Opinion
2:17-cv-00022-LEW
08-02-2024
ORDER ON MOTION TO SET ASIDE JUDGMENT AND/OR MOTION TO RECONSIDER PRIOR ORDER
Lance E. Walker Chief U.S. District Judge
This Court previously granted summary judgment to Plaintiffs Antoine A. Girouard and Jessica A. Girouard and awarded their requested declaratory judgment declaring that their note and mortgage are unenforceable and that they own their property free and clear of Defendant Wells Fargo Bank, N.A.'s mortgage encumbrance. Under then-existing Maine law, because Wells Fargo botched its prior foreclosure attempt, it was precluded from attempting to recover on the note or enforce the mortgage, so the Girouards held title to their property free and clear of Wells Fargo's mortgage encumbrance. Pushard v. Bank of Am, N.A., 175 A.3d 103, 116 (Me. 2017), overruled by Finch v. U.S. Bank, N.A., 307 A.3d 1049 (Me. 2024). Following a sea change in Maine foreclosure law brought about by the Law Court's recent decision in Finch v. U.S. Bank, N.A., Wells Fargo filed a Motion to Set Aside Judgment and/or Motion to Reconsider Prior Order (ECF No. 83). Because Finch warrants reconsideration and supports Wells Fargo's requested declaratory relief, the Motion is GRANTED IN PART and DENIED IN PART as explained below.
Background
In September 2004, the Girouards “executed a note and mortgage deed in favor of a third party, and after several transactions, all rights created by the instruments were assigned to Wells Fargo.” Wells Fargo Bank, N.A. v. Girouard, 123 A.3d 216, 217 (Me. 2015). In December 2012, Wells Fargo issued a notice of default and right to cure to the Girouards. Id.; see 14 M.R.S. § 6111. The notice stated that the Girouards were required to pay $8,848.81, “plus any additional monthly payments, late charges and other charges that may be due under applicable law after the date of [the] notice and on or before thirty-five (35) days from the date of [their] signed receipt of” the notice. Wells Fargo Bank, N.A., 123 A.3d at 217 (alterations in original). After the Girouards failed to cure the default, Wells Fargo “purported to accelerate the mortgage, and in July 2013,” it initiated a foreclosure action in Maine State court. Id. Eventually, the Girouards moved for summary judgment on the ground that the notice of default did not comply with the requirements of § 6111. Wells Fargo agreed that the demand letter was flawed, and it argued that the case should be dismissed without prejudice. Wells Fargo Bank, N.A., 123 A.3d at 217. Ultimately, the district court granted the Girouards' motion for summary judgment in part and dismissed the foreclosure action without prejudice. Id. at 218.

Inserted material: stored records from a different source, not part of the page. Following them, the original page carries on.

Lemma made_new s : Inv P F w0 -> id = length (requests w0) -> good_codes (s_statusCode s) ->
  made true false false (potential L w0 + in_done L + spends_codes L (s_statusCode s)) (set_requests (requests w0 ++ [new_request s]) w0).
Proof.
  intros Hi Hid Hs. pose proof Hi as [H1 H2 H3 H4 H5 H6]. set (w := set_requests _ w0).
  assert (requests w = requests w0 ++ [new_request s] /\ log w = log w0 /\ active w = active w0) as (Er & El & Ea) by (by unfold w; destruct w0).
  assert (forall i q, requests w0 !! i = Some q -> requests w !! i = Some q) as Hold by (intros; rewrite Er; by apply lookup_app_l_Some).
  assert (requests w !! id = Some (new_request s)) as E by (rewrite Er, Hid; by apply list_lookup_middle).
  split; [split; [|split]|].
  - split.
    + intros i q Ei. rewrite El. rewrite Er in Ei. apply lookup_app_Some in Ei as [Ei|[Hle Ei]]; [by apply H1|].
      apply list_lookup_singleton_Some in Ei as [Hl <-]. assert (i = id) as -> by lia.
      split; [|by intros []; apply List.Forall_nil|done|].
      * intros k. split; [by destruct k|]. intros HF. apply H6 in HF. rewrite Hnew in HF. by destruct HF.
      * rewrite decide_False by done. split; [|split; [by apply H5|split; [by eexists|by intros []]]].
        intros Hp. destruct (H2 id Hp) as (q & Eq & _). by rewrite Hnew in Eq.
    + intros i Hp. destruct (H2 i Hp) as (q & Eq & ?). exists q. auto.
    + rewrite Er, Ea, total_app, H3. unfold counted at 3. cbn. by rewrite Nat.add_0_r.
    + by rewrite El, Ea.
    + intros i Ei. rewrite El. apply H5. rewrite Er in Ei. apply lookup_ge_None in Ei. rewrite length_app in Ei. apply lookup_ge_None. lia.
    + intros i k Hk. destruct (H6 i k Hk) as [q Eq]. exists q. auto.
  - intros i q Ei. exists q. split; [auto|]. rewrite El. split; auto.
  - unfold potential at 1. rewrite Er, total_app. unfold request_potential at 2. cbn -[in_done spends_codes]. unfold potential. lia.
  - exists (new_request s). by split_and!.
Qed.

(** The request is counted, and ajaxStart is sent when it is the first. *)
Lemma made_open b w : made true false false b w ->
  let w' := set_active (active w + 1) (on id (set_fire true) w) in
  made true true false b (if (active w =? 0)%Z then write [LStart] w' else w').
Proof.
  intros [(Hi & Hk & Hb) (q & E & Hf & Ht & Ha)] w'. specialize (Ha eq_refl). set (w2 := if (active w =? 0)%Z then write [LStart] w' else w').
  assert (requests w2 = requests (on id (set_fire true) w) /\ active w2 = (active w + 1)%Z) as [Er Ea]
    by (unfold w2, w'; destruct w; by destruct (Z.eqb _ 0)).
  assert (forall i, about i (log w2) = about i (log w)) as Hab.
  { intros i. unfold w2, w'. destruct w as [l a g]. destruct (Z.eqb _ 0); [|done]. cbn. unfold about. rewrite filter_app. apply app_nil_r. }
  assert (forall i q', requests w2 !! i = Some q' -> exists q0, requests w !! i = Some q0 /\ q' = if decide (i = id) then set_fire true q0 else q0) as Hr.
  { intros i q' Ei. rewrite Er, on_lookup in Ei. destruct (decide (i = id)); [|by exists q']. apply fmap_Some in Ei as (q0 & -> & ->). by exists q0. }
  assert (forall i q0, requests w !! i = Some q0 -> requests w2 !! i = Some (if decide (i = id) then set_fire true q0 else q0)) as Hr'.
  { intros i q0 Ei. rewrite Er, on_lookup, Ei. by destruct (decide (i = id)). }
  destruct Hi as [H1 H2 H3 H4 H5 H6]. split; [split; [|split]|].
  - split.
    + intros i q' Ei. destruct (Hr i q' Ei) as (q0 & E0 & ->). destruct (H1 i q0 E0) as [A1 A2 A3 A4].
      destruct (decide (i = id)) as [->|Hne]; [|split; try done; by rewrite Hab].
      assert (q0 = q) as -> by congruence. rewrite decide_False in A4 by done.
      split; [intros k; rewrite <- (A1 k)|intros k; specialize (A2 k)|by destruct q|rewrite decide_False by (by destruct q)].
      * destruct q; by destruct k.
      * destruct q; by destruct k.
      * rewrite Hab. destruct A4 as (B1 & B2 & B3 & B4). destruct q. split_and!; [done..|]. intros k. rewrite <- (B4 k). by destruct k.
    + intros i Hp. destruct (H2 i Hp) as (q0 & E0 & S0). eexists. split; [by apply Hr'|]. destruct (decide (i = id)) as [->|]; [congruence|done].
    + rewrite Er, Ea, H3. pose proof (total_alter (counted P) (set_fire true) id (requests w) q E) as T.
      assert (counted P id q = 0) as T1 by (unfold counted; by rewrite Hf).
      assert (counted P id (set_fire true q) = 1) as T2.
      { unfold counted. destruct q. cbn in *. by rewrite bool_decide_eq_true_2. }
      rewrite T1, T2 in T. destruct w as [l a g]. unfold on. cbn [requests set_requests] in *. lia.
    + rewrite Ea. assert (0 <= active w)%Z as Hp by lia. rewrite (bool_decide_eq_true_2 (0 < active w + 1)%Z) by lia.
      unfold w2, w'. destruct w as [l a g]. cbn -[gates] in *. destruct (Z.eqb_spec a 0) as [->|Hz]; cbn -[gates].
      * by rewrite gates_app, H4.
      * rewrite H4. by rewrite bool_decide_eq_true_2 by lia.
    + intros i Ei. rewrite Hab. apply H5. rewrite Er, on_lookup in Ei. destruct (decide (i = id)); [by apply fmap_None in Ei|done].
    + intros i k HF. destruct (H6 i k HF) as [q0 E0]. eexists. by apply Hr'.
  - intros i qi Ei. destruct (Hk i qi Ei) as (q' & E' & [K1 K2 K3 K4 K5 K6 K7]). exists q'.
    assert (i <> id) as Hne by (intros ->; by rewrite Hnew in Ei). split; [rewrite (Hr' i q' E'); by rewrite decide_False|].
    split; try done. intros Hp. rewrite Hab. auto.
  - unfold potential. rewrite Er. change (potential L (on id (set_fire true) w) <= b). pose proof (potential_on L w id q (set_fire true) E) as Hp.
    assert (request_potential L id (set_fire true q) = request_potential L id q) as Hq by (by destruct q). lia.
  - exists (set_fire true q). rewrite (Hr' id q E), decide_True by done. destruct q. split_and!; done.
Qed.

On appeal, the Girouards argued that the court erred by dismissing the foreclosure action and granting only partial summary judgment in their favor. Id. The Law Court agreed, holding that the proper disposition was the full entry of summary judgment in favor of the Girouards. Id. at 219. The Law Court declined to opine “about the [preclusive] effect of the summary judgment order on any future action that Wells Fargo might initiate to seek the same relief based on the same rights.” Id. On remand, the Maine District Court entered summary judgment in favor of the Girouards. (ECF No. 30-2.)
In December 2016, the Girouards sued Wells Fargo in the Maine Superior Court and requested, in part, a declaratory judgment that Wells Fargo was obliged to discharge the mortgage. Compl. (ECF No. 1-2). Wells Fargo removed the matter to this Court. The Girouards' operative pleading requests declaratory relief declaring that the note and mortgage are unenforceable and that they hold their property free and clear of Wells Fargo's mortgage encumbrance. Pls.' Third Am. Compl. (ECF No. 27). In its Answer (ECF No. 28), Wells Fargo asserted two counterclaims. In Count I, Wells Fargo asserted an unjust enrichment claim against Plaintiffs. See id. at 5-6. In Count II, Wells Fargo asserted a “declaratory action / action to quiet title under” 14 M.R.S. § 6651. Answer at 7. Wells Fargo requested a declaratory judgment declaring that Wells Fargo holds title to the property and requested that the Court deed the property to Wells Fargo. See id. at 7-8.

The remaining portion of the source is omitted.